- Born: 22 October 1898 Barmen
- Disappeared: May 1945 (aged 46) Berlin, Nazi Germany
- Occupations: Writer, Waffen-SS soldier

= Walter Julius Bloem =

German author

Walter Julius Bloem (October 22, 1898 – presumed dead 1945) was a German writer who became known under the pseudonym Kilian Koll. Bloem was an officer in the First and Second World War as well as a member of the SS.

==Life==
Bloem was born in 1898 in Barmen, in present-day North Rhine-Westphalia, Germany, as the son of the writer Walter Bloem, noted as an author of patriotic novels, and his first wife Margarete Kalähne. His father e.g. wrote the memoir "The Advance from Mons 1914"—the translation included a foreword by James Edward Edmonds who called it "one of the most graphic and dramatic accounts of the war yet written."

Since his earliest youth, Bloem suffered from irreparable hearing damage. Nevertheless, in 1915, at the age of 16, he volunteered for service in the First World War at the front, after he had fulfilled his father's demand that he complete his Oberprima (roughly advanced secondary school in the US) at Easter 1915. In the war, he was decorated several times including the Iron Cross, first and second classes, and at the end of the war, he was lieutenant and company commander on the Western Front. He was wounded several times, and his hearing damage had worsened so much that he was almost deaf. After the war, he fought until 1919 in the Freikorps in Poznań against Polish paramilitaries.

Back in civilian life, he studied philosophy and was awarded a Doctorate of Philosophy.
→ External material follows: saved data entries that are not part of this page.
(* ===== verification/Wire.v ===== *)
(** * What the buffers to send say

    A buffer of [ProtocolStepResult::outbound] read the way a receiver reads
    it, with the code's own codec and frame constructors: the DATA frames of a
    stream, and the header blocks of the connection. *)

From S2P Require Import Prelude Outcome ByteBuffer Types Flow Frame FrameFacts FrameCodec.
From S2P Require Import HpackFacts HeaderRules Hpack ProtocolEvent Stream ProtocolState Protocol ProtocolFacts.
From S2P Require Import ProtocolLedger.

(** ** One buffer *)

(** The frame a buffer holds. *)
Definition read_buffer (b : bytes) : option RawFrame.t :=
  match FrameCodec.tryPop (FrameCodec.feed b FrameCodec.init) with
  | Ok (Some frame, _) => Some frame
  | _ => None
  end.

(** The stream, the END_STREAM flag and the data of a DATA frame. *)
Definition data_of (b : bytes) : option (Z * (bool * bytes)) :=
  match read_buffer b with
  | Some raw =>
      if FrameHeader.type (RawFrame.header raw) =? FrameType.DATA then
        match DataFrame.parse raw with
        | Ok f => Some (FrameHeader.streamId (DataFrame.header f),
                        (FrameHeader.hasEndStreamFlag (DataFrame.header f), DataFrame.data f))
        | Fault _ => None
        end
      else None
  | None => None
  end.

(** A fragment of a header block: its stream, END_HEADERS and its bytes. *)
Definition fragment_of (b : bytes) : option (Z * (bool * bytes)) :=
  match read_buffer b with
  | Some raw =>
      let ty := FrameHeader.type (RawFrame.header raw) in
      if ty =? FrameType.HEADERS then
        match HeadersFrame.parse raw with
        | Ok f => Some (FrameHeader.streamId (HeadersFrame.header f),
                        (FrameHeader.hasEndHeadersFlag (HeadersFrame.header f), HeadersFrame.data f))
        | Fault _ => None
        end
      else if ty =? FrameType.CONTINUATION then
        match ContinuationFrame.parse raw with
        | Ok f => Some (FrameHeader.streamId (ContinuationFrame.header f),
                        (FrameHeader.hasEndHeadersFlag (ContinuationFrame.header f), ContinuationFrame.data f))
        | Fault _ => None
        end
      else None
  | None => None
  end.

Lemma read_frame f :
  frame_wf f -> read_buffer (frame_toBytes f) = Some (RawFrame.mk (frame_header f) (zdrop 9 (frame_toBytes f))).
Proof.
  intros Hf. unfold read_buffer. pose proof (FrameCodec.feed_buffer (frame_toBytes f) FrameCodec.init) as Hb.
  destruct (FrameCodec.feed _ _) as [b]. cbn in Hb. subst b. rewrite <- (app_nil_r (frame_toBytes f)) at 1.
  by rewrite (tryPop_frame f [] Hf).
Qed.

(** The type byte is the fourth. *)
Lemma read_buffer_type b raw :
  read_buffer b = Some raw -> buffer_type b = Some (FrameHeader.type (RawFrame.header raw)).
Proof.
  unfold read_buffer. pose proof (FrameCodec.feed_buffer b FrameCodec.init) as Hb. cbn in Hb.
  destruct (FrameCodec.tryPop_spec (FrameCodec.feed b FrameCodec.init))
    as [->|(f & rest & -> & _ & hd & Hhd & Hbuf & Hdec)]; [done|]. intros [= <-].
  rewrite Hb in Hbuf. subst b. do 9 (destruct hd as [|? hd]; [done|]).
  rewrite zlen_cons in Hhd. destruct hd; [|rewrite !zlen_cons in Hhd; pose proof (zlen_nonneg hd); lia].
  rewrite header_decode_bytes in Hdec. by injection Hdec as <-.
Qed.

Lemma quiet_no_data b : request_buffer b = false -> data_of b = None.
Proof.
  unfold request_buffer, data_of. destruct (read_buffer b) as [raw|] eqn:Hr; [|done].
  rewrite (read_buffer_type _ _ Hr). intros Hq. by destruct (_ =? FrameType.DATA).
Qed.

Lemma calm_no_fragment b : header_buffer b = false -> fragment_of b = None.
Proof.
  unfold header_buffer, fragment_of. destruct (read_buffer b) as [raw|] eqn:Hr; [|done].
  rewrite (read_buffer_type _ _ Hr). cbv zeta. intros Hq.
  destruct (_ =? FrameType.HEADERS); [done|]. by destruct (_ =? FrameType.CONTINUATION).
Qed.

(** A buffer with a fragment acknowledges nothing. *)
Lemma fragment_no_ack b x : fragment_of b = Some x -> ack_buffer b = false.
Proof.
  unfold fragment_of, ack_buffer. destruct (read_buffer b) as [raw|] eqn:Hr; [|done].
  rewrite (read_buffer_type _ _ Hr). cbv zeta. destruct (b2z <$> _); [|done].
  destruct (Z.eqb_spec (FrameHeader.type (RawFrame.header raw)) FrameType.HEADERS) as [->|]; [done|].
  by destruct (Z.eqb_spec (FrameHeader.type (RawFrame.header raw)) FrameType.CONTINUATION) as [->|].
Qed.

Lemma data_of_frame id flags d :
  zlen d < 2 ^ 24 -> flags = 0 \/ flags = 1 -> 0 <= id < 2 ^ 31 ->
  data_of (DataFrame.toBytes (data_frame id flags d)) = Some (id, (negb (flags =? 0), d)).
Proof.
  intros Hd Hf Hid. pose proof (data_frame_wf (zlen d) flags id d eq_refl Hd Hf Hid) as Hwf.
  pose proof (read_frame (FData (data_frame id flags d)) Hwf) as Hread.
  pose proof (data_roundtrip (data_frame id flags d) Hwf) as Hp. cbn [frame_header frame_toBytes] in Hread.
  unfold data_of. rewrite Hread. change (FrameHeader.type _ =? FrameType.DATA) with true. cbn iota.
  rewrite Hp. by destruct Hf as [->| ->].
Qed.

Lemma fragment_no_data b x : fragment_of b = Some x -> data_of b = None.
Proof.
  unfold fragment_of, data_of. destruct (read_buffer b) as [raw|]; [|done]. cbv zeta.
  destruct (Z.eqb_spec (FrameHeader.type (RawFrame.header raw)) FrameType.DATA) as [->|]; done.
Qed.

(** ** The DATA frames of a stream *)

(** END_STREAM and data of each, in the order sent. *)
Definition data_on (id : Z) (out : list bytes) : list (bool * bytes) :=
  omap (fun x => if fst x =? id then Some (snd x) else None) (omap data_of out).

Definition payload (fs : list (bool * bytes)) : bytes := concat fs.*2.

(** Bytes of DATA sent, over all streams. *)
Definition data_sent (out : list bytes) : Z :=
  zlen (concat (map (fun x => snd (snd x)) (omap data_of out))).

(** [delivers body fs rest]: each frame carries the next bytes, at least one,
    and END_STREAM exactly when nothing is left; [rest] is still to send. *)
Inductive delivers : bytes -> list (bool * bytes) -> bytes -> Prop :=
| dl_none rest : delivers rest [] rest
| dl_frame d left fs rest :
    d <> [] -> delivers left fs rest -> delivers (d ++ left) ((bool_decide (left = []), d) :: fs) rest.

Lemma delivers_payload body fs rest : delivers body fs rest -> body = payload fs ++ rest.
Proof.
  unfold payload. induction 1 as [|d left fs rest Hd _ IH]; [done|]. cbn. by rewrite IH, <- app_assoc.
Qed.

Lemma delivers_app body fs mid gs rest :
  delivers body fs mid -> delivers mid gs rest -> delivers body (fs ++ gs) rest.
Proof. induction 1; [done|]. intros. cbn. constructor; auto. Qed.

Lemma data_on_app id a b : data_on id (a ++ b) = data_on id a ++ data_on id b.
Proof. unfold data_on. by rewrite !omap_app. Qed.
Lemma data_sent_app a b : data_sent (a ++ b) = data_sent a + data_sent b.
Proof. unfold data_sent. by rewrite omap_app, map_app, concat_app, zlen_app. Qed.
Lemma payload_app a b : payload (a ++ b) = payload a ++ payload b.
Proof. unfold payload. by rewrite fmap_app, concat_app. Qed.

(** The frames of [emitPendingRequestBody]. *)
Lemma data_frames_sent maxSize id fin d fs :
  data_frames maxSize id fin d fs -> 0 < maxSize < 2 ^ 24 -> 0 <= id < 2 ^ 31 ->
  data_sent (map DataFrame.toBytes fs) = zlen d /\
  (forall j, j <> id -> data_on j (map DataFrame.toBytes fs) = []) /\
  (forall rest, fin = bool_decide (rest = []) ->
     delivers (d ++ rest) (data_on id (map DataFrame.toBytes fs)) rest) /\
  payload (data_on id (map DataFrame.toBytes fs)) = d.
Proof.
  intros Hd Hm Hid. induction Hd as [|x Hx|x left fs Hx Hne Hd IH]; cbn [map].
  - split_and!; [done|done|intros; constructor|done].
  - assert (Hone : data_of (DataFrame.toBytes (data_frame id (if fin then FrameFlag.END_STREAM else 0) x))
      = Some (id, (fin, x))) by (rewrite data_of_frame; [by destruct fin|lia|destruct fin; auto|done]).
    unfold data_sent, data_on, payload. cbn. rewrite Hone. cbn. rewrite Z.eqb_refl. cbn. rewrite !app_nil_r.
    split_and!; [done| | |done].
    + intros j Hj. by destruct (Z.eqb_spec id j) as [->|].
    + intros rest ->. constructor; [intros ->; change (zlen (@nil byte)) with 0 in Hx; lia|constructor].
  - assert (Hone : data_of (DataFrame.toBytes (data_frame id 0 x)) = Some (id, (false, x)))
      by (rewrite data_of_frame; [done|lia|auto|done]).
    destruct IH as (IH1 & IH2 & IH3 & IH4). unfold data_sent, data_on, payload in *. cbn. rewrite Hone. cbn. rewrite Z.eqb_refl. cbn.
    rewrite !zlen_app, IH1, IH4. split_and!; [done| | |done].
    + intros j Hj. specialize (IH2 j Hj). destruct (Z.eqb_spec id j); [congruence|]. exact IH2.
    + intros rest Hr. rewrite <- app_assoc.
      rewrite <- (bool_decide_false (left ++ rest = [])) by (intros [Hl _]%app_eq_nil; done).
      constructor; [intros ->; change (zlen (@nil byte)) with 0 in Hx; lia|by apply IH3].
Qed.

(** ** Header blocks *)

(** The frames of one block: a HEADERS frame, when it is the start of the
    block, then CONTINUATION frames, on stream [id] and with the fragments of
    [block]; the last has END_HEADERS. *)
Definition starts_block (b : bytes) : bool :=
  match buffer_type b with Some ty => ty =? FrameType.HEADERS | None => false end.

Inductive block_frames (id : Z) : bool -> bytes -> list bytes -> Prop :=
| bf_last first d b :
    fragment_of b = Some (id, (true, d)) -> starts_block b = first -> block_frames id first d [b]
| bf_more first d rest b frames :
    fragment_of b = Some (id, (false, d)) -> starts_block b = first -> block_frames id false rest frames ->
    block_frames id first (d ++ rest) (b :: frames).

Lemma block_frames_no_data id first block frames : block_frames id first block frames -> omap data_of frames = [].
Proof.
  induction 1 as [first d b Hb _|first d rest b frames Hb _ _ IH]; cbn; by rewrite (fragment_no_data _ _ Hb).
Qed.

Definition append_out (r : StepResult.t) (frames : list bytes) : StepResult.t :=
  StepResult.mk (StepResult.outbound r ++ frames) (StepResult.events r)
    (StepResult.hasSubmittedStream r) (StepResult.submittedStreamId r).

Lemma fragment_of_headers n flags id d :
  zlen d = n -> n < 2 ^ 24 -> flags = 0 \/ flags = 4 \/ flags = 5 -> 0 <= id < 2 ^ 31 ->
  fragment_of (HeadersFrame.toBytes (HeadersFrame.mk (FrameHeader.mk n FrameType.HEADERS flags id) 0 0 0 d []))
  = Some (id, (negb (flags =? 0), d)).
Proof.
  intros Hd Hn Hf Hid. pose proof (headers_frame_wf n flags id d Hd Hn Hf Hid) as Hwf.
  set (f := HeadersFrame.mk _ _ _ _ _ _) in *. pose proof (read_frame (FHeaders f) Hwf) as Hread.
  pose proof (headers_roundtrip f Hwf) as Hp. cbn [frame_header frame_toBytes] in Hread.
  unfold fragment_of. rewrite Hread. cbv zeta. change (FrameHeader.type _ =? FrameType.HEADERS) with true. cbn iota.
  rewrite Hp. by destruct Hf as [->|[->| ->]].
Qed.

Lemma fragment_of_continuation n flags id d :
  zlen d = n -> n < 2 ^ 24 -> flags = 0 \/ flags = 4 -> 0 <= id < 2 ^ 31 ->
  fragment_of (ContinuationFrame.toBytes (ContinuationFrame.mk (FrameHeader.mk n FrameType.CONTINUATION flags id) d))
  = Some (id, (negb (flags =? 0), d)).
Proof.
  intros Hd Hn Hf Hid. assert (Hf8 : 0 <= flags < 2 ^ 8) by lia.
  pose proof (continuation_frame_wf n flags id d Hd Hn Hf8 Hid) as Hwf.
  set (f := ContinuationFrame.mk _ _) in *. pose proof (read_frame (FContinuation f) Hwf) as Hread.
  cbn [frame_header frame_toBytes] in Hread. unfold fragment_of. rewrite Hread. cbv zeta.
  change (FrameHeader.type _ =? FrameType.HEADERS) with false.
  change (FrameHeader.type _ =? FrameType.CONTINUATION) with true. cbn iota.
  unfold ContinuationFrame.parse. cbn [RawFrame.header RawFrame.data ContinuationFrame.header ContinuationFrame.data].
  unfold ContinuationFrame.toBytes. rewrite zdrop_header. by destruct Hf as [->| ->].
Qed.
After several trips through Germany and Western Europe, he finally settled with his wife as a settler in Nikolaiken, East Prussia.

Bloem began writing novels and poetry. His concentration was, among other things, the new medium of film. Under the title Die Seele des Lichtspiels - Ein Bekenntnis zum Film (The Soul of the Moving Picture - an Avowal of Film), he produced a work in 1922 which is still recognized today by film theorists. In order to distance himself from his famous father, he wrote under the pseudonym Kilian Koll.

In addition, he discovered the love of soaring.

In 1933, Bloem welcomed the seizure of power (Machtergreifung) by Adolf Hitler and saw him as the savior of Germany. In his works Bloem glorified National Socialist ideas.

Despite his severe disability, he succeeded in joining the Luftwaffe as an officer in 1938. During the Second World War, he flew missions with the "Boelcke" squadron (Kampfgeschwader 27) in the war against Poland and France. He was shot down in May 1940, but was able to parachute to safety. After a short stint in French captivity, he returned to Germany.

He joined the Waffen-SS, where he last fought in May 1945 during Battle for Berlin enduring the battles in and around Berlin city. He is considered missing since then.

After the war, many of his works in the Soviet occupation zone were added to the "Liste der auszusondernden Literatur" (list of banned books).

==Works==
- Die Seele des Lichtspiels - Ein Bekenntnis zum Film (1922)
- Tanz ums Licht (1925) (The Dance of Light)
- Das steinerne Feuer (1926) (The Fire of Stone)
- Stein wird Staub (1926) (Stone becomes Dust)
- Motorherz (1927) (Motorheart)
- Feuer im Norden (1929) (Fire in the North)
- Der Mann, der mit dieser Zeit fertig wird (1933) (The Man who will be Prepared for these Times)
- Heimkehr in die Mannschaft (1934) (Return to the Team)
- Luftpiraten - Ein heiterer Fliegerroman (1935) (Air Pirates, a humorous novel of flying)
- Urlaub auf Ehrenwort - Geschichten um den Krieg (1937) (Leave on Word of Honor)
- Andreas auf der Fahrt (1938) (Andreas on a Drive)
- Die Flügelschlepper - Tagebuch aus einer Segelfliegerschule (1938) (Wing Tugs - journal of a sailplane school)
- Festspiel zu Walter Bloems siebzigstem Geburtstag (1938) (Festival Piece for Walter Bloem's Seventieth Birthday)
- Der Birkenzweig - Lieder (1939) (The Birch Twig - songs)
- Die unsichtbare Fahne (1939) (The Invisible Banner)

The short story "Urlaub auf Ehrenwort" was filmed twice: once in 1937 under the direction of Karl Ritter, featuring René Deltgen, Berta Drews, Carl Raddatz, and Paul Dahlke. A remake was made in 1955, directed by Wolfgang Liebeneiner, featuring, among others, Claus Biederstaedt and Paul Esser.